Our analysis indicates that at least three copies of functionally related MSI/RbAp genes exist in maize and that these genes have evolved differently with respect to the best characterized members of the MSI/RbAp sub-family of WD-repeat proteins. Peptide microsequencing of a recently described acetyltransferase HATB-associated RbAp protein (Lusser, A et al., Nucl Acid Res 27: 4427-4435, 1999) revealed a low degree of similarity with ZmRbAp1. Altogether these findings suggest the presence in the maize genome of different MSI/RbAp members performing specific tasks, while maintaining other functions common to all members of this sub-family.
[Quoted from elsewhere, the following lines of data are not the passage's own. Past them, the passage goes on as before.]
Lemma more_spans_said fuel pre more rest total :
  pre <> [] -> length more < fuel -> Forall (fun m => span_ok m.2) more -> ends_spans rest ->
  more_spans fuel (pre ++ more_words more ++ rest) total (length pre - 1) =
  (fold_left sat_add ((fun m => u64_saturate (span_seconds m.2)) <$> more) total,
   length pre + length (more_words more) - 1).
Proof.
  revert fuel pre total. induction more as [|[c s] more IH]; intros fuel pre total Hpre Hf Hm Hr;
    (destruct fuel as [|fuel]; [cbn in Hf; lia|]).
  - cbn [more_words fmap list_fmap concat app more_spans fold_left length].
    assert (S (length pre - 1) = length pre) as -> by (destruct pre; [done|cbn; lia]).
    rewrite ends_spans_stop by done. by rewrite Nat.add_0_r.
  - apply Forall_cons in Hm as [Hs Hm]. cbn [snd] in Hs. cbn [more_spans].
    assert (S (length pre - 1) = length pre) as -> by (destruct pre; [done|cbn; lia]).
    change (more_words ((c, s) :: more)) with (joined c (span_words s) ++ more_words more).
    assert (exists link, joined c (span_words s) = link ++ span_words s /\
      skip (pre ++ (joined c (span_words s) ++ more_words more) ++ rest) ["and"] (length pre) =
        length (pre ++ link)) as (link & Hj & Hskip).
    { rewrite skip_and. rewrite lookup_app_r, Nat.sub_diag by lia. destruct c; cbn [joined].
      - exists ["and"]. split; [done|]. cbn [app lookup list_lookup]. rewrite bool_decide_true by done.
        rewrite length_app. cbn [length]. lia.
      - exists []. split; [done|]. rewrite app_nil_r.
        destruct (spelled_loop (said_and s) (said_count s) [] 0 (proj1 Hs)) as (Hne & Hc & _).
        unfold span_words. destruct (spell _ _) as [|w ws]; [done|]. cbn in Hc |- *.
        rewrite bool_decide_false; [done|]. intros [= ->]. done. }
    rewrite Hskip, Hj. rewrite <- !(assoc_L (++)). rewrite (assoc_L (++) pre link).
    rewrite span_at_said by done.
    specialize (IH fuel ((pre ++ link) ++ span_words s) (sat_add total (u64_saturate (span_seconds s)))).
    rewrite length_app in IH. rewrite <- (assoc_L (++) (pre ++ link) (span_words s)) in IH. rewrite IH; [|by destruct pre|cbn in Hf; lia|done|done].
    cbn [fmap list_fmap fold_left snd]. f_equal. rewrite !length_app. lia.
Qed.

Lemma fold_sat more total :
  fold_left sat_add ((fun m : bool * said_span => u64_saturate (span_seconds m.2)) <$> more) (u64_saturate total) =
  u64_saturate (total + more_seconds more).
Proof.
  revert total. induction more as [|m more IH]; intros total; cbn [fmap list_fmap fold_left].
  - unfold more_seconds. cbn. by rewrite N.add_0_r.
  - assert (sat_add (u64_saturate total) (u64_saturate (span_seconds m.2)) =
      u64_saturate (total + span_seconds m.2)) as -> by (unfold sat_add, u64_saturate; set (M := u64_max); lia).
    rewrite IH. unfold more_seconds. cbn [fmap list_fmap foldr]. by rewrite N.add_assoc.
Qed.

(** ** The loops end *)

Lemma spoken_loop_index l total group matched index total' group' matched' index' :
  spoken_loop l total group matched index = (total', group', matched', index') ->
  index <= index' /\ (matched' = true -> matched = true \/ index < index').
Proof.
  revert total group matched index. induction l as [|t l IH]; intros total group matched index; cbn [spoken_loop].
  { intros [= <- <- <- <-]. split; [done|by left]. }
  destruct (matched && _ && _).
  { intros [Hi Hm]%IH. split; [lia|]. intros [|]%Hm; [by left|right; lia]. }
  destruct (cardinal_word t) as [[v| |]|]; try (intros [Hi _]%IH; split; [lia|right; lia]).
  intros [= <- <- <- <-]. split; [done|by left].
Qed.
Figure 1. Phylogenetic tree based on the alignment of 18 members of the MSI/RbAp sub-family of WD-repeat proteins. ZmRbAp1 from Z. mays was aligned with 17 MSI/RbAp-like proteins from H. sapiens (HsRbAp46 and HsRbAp48), G. gallus (GgCAF-p48), X. laevis (XlRbAp48), D. melanogaster (Dmp55), C. elegans (Celin53; CeRBA1), L. esculentum (LeMSI1), A. thaliana (AtMSI1; AtMSI2; AtMSI3 and AtMSI4), S. latifolia (SlY1), S. pombe (SpCAF and SpWD-repeats), S. cerevisiae (ScMSI1 and ScHAT2). The lengths of the tree branches are proportional to the genetic distance. Bootstrap values based on 500 replicates supporting the branches at 75% cut-off value are indicated..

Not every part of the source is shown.